• TASK INSTRUCTIONS:
Give again, word for word, each line from the top of the listing through the line that holds "assert (H : exists".

• GIVEN INFORMATION:
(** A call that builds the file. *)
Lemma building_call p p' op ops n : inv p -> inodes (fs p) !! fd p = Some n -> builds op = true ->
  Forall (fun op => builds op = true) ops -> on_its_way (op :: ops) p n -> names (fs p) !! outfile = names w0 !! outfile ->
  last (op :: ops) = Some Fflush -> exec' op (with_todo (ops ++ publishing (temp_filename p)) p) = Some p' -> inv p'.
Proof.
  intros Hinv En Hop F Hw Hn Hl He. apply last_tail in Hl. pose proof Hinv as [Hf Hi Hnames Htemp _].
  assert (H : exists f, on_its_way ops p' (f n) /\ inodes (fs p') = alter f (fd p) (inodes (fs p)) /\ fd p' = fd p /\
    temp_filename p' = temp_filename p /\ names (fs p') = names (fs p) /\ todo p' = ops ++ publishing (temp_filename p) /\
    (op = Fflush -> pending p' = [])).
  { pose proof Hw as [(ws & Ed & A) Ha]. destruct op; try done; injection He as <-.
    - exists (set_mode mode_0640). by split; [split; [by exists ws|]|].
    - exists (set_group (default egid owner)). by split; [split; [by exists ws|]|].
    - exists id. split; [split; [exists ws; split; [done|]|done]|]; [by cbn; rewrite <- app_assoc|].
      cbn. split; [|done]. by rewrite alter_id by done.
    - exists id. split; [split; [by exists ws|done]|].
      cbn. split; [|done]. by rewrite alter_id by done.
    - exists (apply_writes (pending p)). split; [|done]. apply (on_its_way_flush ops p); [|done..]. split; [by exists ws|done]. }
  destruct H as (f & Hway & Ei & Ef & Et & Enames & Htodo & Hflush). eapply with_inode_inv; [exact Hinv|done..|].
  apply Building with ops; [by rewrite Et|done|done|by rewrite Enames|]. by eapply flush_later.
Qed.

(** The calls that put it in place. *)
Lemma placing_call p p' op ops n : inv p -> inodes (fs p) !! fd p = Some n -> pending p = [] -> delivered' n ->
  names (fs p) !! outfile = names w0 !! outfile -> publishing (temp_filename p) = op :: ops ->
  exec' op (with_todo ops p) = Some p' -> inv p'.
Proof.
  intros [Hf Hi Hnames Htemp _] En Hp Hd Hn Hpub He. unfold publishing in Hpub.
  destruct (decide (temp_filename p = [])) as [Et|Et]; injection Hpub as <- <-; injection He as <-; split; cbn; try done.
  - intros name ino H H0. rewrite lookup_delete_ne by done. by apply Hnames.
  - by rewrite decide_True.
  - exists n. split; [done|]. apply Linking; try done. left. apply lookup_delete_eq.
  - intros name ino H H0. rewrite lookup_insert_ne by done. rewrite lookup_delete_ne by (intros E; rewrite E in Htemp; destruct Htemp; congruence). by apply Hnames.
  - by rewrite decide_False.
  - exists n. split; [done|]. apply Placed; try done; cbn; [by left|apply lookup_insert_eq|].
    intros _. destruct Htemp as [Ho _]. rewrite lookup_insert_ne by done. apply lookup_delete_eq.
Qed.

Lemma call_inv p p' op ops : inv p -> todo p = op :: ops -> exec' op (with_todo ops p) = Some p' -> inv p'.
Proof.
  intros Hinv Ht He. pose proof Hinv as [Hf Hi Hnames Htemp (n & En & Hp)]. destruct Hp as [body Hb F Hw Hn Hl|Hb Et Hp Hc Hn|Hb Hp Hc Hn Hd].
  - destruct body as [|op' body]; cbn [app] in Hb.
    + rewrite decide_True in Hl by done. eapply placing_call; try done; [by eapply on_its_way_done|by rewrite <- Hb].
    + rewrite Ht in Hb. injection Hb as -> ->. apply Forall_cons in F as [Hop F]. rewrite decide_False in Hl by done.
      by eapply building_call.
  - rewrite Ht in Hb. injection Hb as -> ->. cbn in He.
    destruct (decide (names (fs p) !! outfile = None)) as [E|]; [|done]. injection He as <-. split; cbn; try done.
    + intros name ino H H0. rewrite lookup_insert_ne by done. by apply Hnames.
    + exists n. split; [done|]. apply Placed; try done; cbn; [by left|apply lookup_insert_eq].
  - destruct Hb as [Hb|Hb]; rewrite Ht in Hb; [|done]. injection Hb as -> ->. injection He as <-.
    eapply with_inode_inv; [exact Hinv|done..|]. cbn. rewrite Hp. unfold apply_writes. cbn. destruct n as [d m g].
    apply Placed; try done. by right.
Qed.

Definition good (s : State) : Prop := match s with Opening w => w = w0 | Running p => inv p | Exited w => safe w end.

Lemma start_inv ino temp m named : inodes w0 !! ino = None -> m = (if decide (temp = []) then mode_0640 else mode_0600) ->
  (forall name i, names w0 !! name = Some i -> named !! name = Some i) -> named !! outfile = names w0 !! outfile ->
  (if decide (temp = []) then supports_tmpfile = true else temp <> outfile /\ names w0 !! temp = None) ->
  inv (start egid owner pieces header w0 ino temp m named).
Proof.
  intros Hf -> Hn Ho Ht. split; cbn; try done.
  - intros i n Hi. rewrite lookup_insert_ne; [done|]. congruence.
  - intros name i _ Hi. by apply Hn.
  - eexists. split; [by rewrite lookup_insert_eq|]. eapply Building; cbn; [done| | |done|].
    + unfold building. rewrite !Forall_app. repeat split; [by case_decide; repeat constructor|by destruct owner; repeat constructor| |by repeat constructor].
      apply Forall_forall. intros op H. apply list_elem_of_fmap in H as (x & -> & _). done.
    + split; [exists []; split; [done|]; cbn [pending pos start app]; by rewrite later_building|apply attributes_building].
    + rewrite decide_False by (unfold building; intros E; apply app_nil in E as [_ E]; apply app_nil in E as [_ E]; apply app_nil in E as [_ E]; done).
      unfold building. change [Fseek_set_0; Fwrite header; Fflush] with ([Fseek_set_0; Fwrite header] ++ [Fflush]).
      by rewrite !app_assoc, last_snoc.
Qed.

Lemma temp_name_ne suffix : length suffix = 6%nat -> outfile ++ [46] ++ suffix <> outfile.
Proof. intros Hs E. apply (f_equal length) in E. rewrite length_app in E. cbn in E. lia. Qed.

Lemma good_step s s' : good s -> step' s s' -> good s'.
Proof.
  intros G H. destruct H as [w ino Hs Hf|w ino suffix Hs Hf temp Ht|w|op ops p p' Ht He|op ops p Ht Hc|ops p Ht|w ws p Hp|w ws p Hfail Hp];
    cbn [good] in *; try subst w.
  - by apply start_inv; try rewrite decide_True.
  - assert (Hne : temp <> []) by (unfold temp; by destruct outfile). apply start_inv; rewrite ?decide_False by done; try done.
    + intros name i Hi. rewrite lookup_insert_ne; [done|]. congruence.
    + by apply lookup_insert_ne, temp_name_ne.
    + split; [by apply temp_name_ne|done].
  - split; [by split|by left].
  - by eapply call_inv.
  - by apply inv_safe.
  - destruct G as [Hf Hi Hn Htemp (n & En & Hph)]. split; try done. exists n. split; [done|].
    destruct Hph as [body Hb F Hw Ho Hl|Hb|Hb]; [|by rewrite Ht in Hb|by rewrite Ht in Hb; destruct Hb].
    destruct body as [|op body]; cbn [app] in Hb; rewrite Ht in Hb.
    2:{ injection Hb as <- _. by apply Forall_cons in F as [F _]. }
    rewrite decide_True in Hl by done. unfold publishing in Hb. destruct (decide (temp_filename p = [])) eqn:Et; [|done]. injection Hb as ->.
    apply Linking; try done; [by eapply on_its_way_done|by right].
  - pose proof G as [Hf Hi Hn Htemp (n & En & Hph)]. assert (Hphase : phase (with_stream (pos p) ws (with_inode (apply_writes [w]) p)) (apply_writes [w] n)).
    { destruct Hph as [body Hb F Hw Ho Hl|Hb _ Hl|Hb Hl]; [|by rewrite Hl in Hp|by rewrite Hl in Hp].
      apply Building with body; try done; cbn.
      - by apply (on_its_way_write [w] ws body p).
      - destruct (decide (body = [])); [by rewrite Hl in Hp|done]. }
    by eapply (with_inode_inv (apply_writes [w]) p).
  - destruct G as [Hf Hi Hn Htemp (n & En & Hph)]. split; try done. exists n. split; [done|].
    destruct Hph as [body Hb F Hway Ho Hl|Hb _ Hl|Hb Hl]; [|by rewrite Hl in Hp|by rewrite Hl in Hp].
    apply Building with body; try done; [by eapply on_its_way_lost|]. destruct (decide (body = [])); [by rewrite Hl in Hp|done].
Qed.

• YOUR RESPONSE:
(** A call that builds the file. *)
Lemma building_call p p' op ops n : inv p -> inodes (fs p) !! fd p = Some n -> builds op = true ->
  Forall (fun op => builds op = true) ops -> on_its_way (op :: ops) p n -> names (fs p) !! outfile = names w0 !! outfile ->
  last (op :: ops) = Some Fflush -> exec' op (with_todo (ops ++ publishing (temp_filename p)) p) = Some p' -> inv p'.
Proof.
  intros Hinv En Hop F Hw Hn Hl He. apply last_tail in Hl. pose proof Hinv as [Hf Hi Hnames Htemp _].
  assert (H : exists f, on_its_way ops p' (f n) /\ inodes (fs p') = alter f (fd p) (inodes (fs p)) /\ fd p' = fd p /\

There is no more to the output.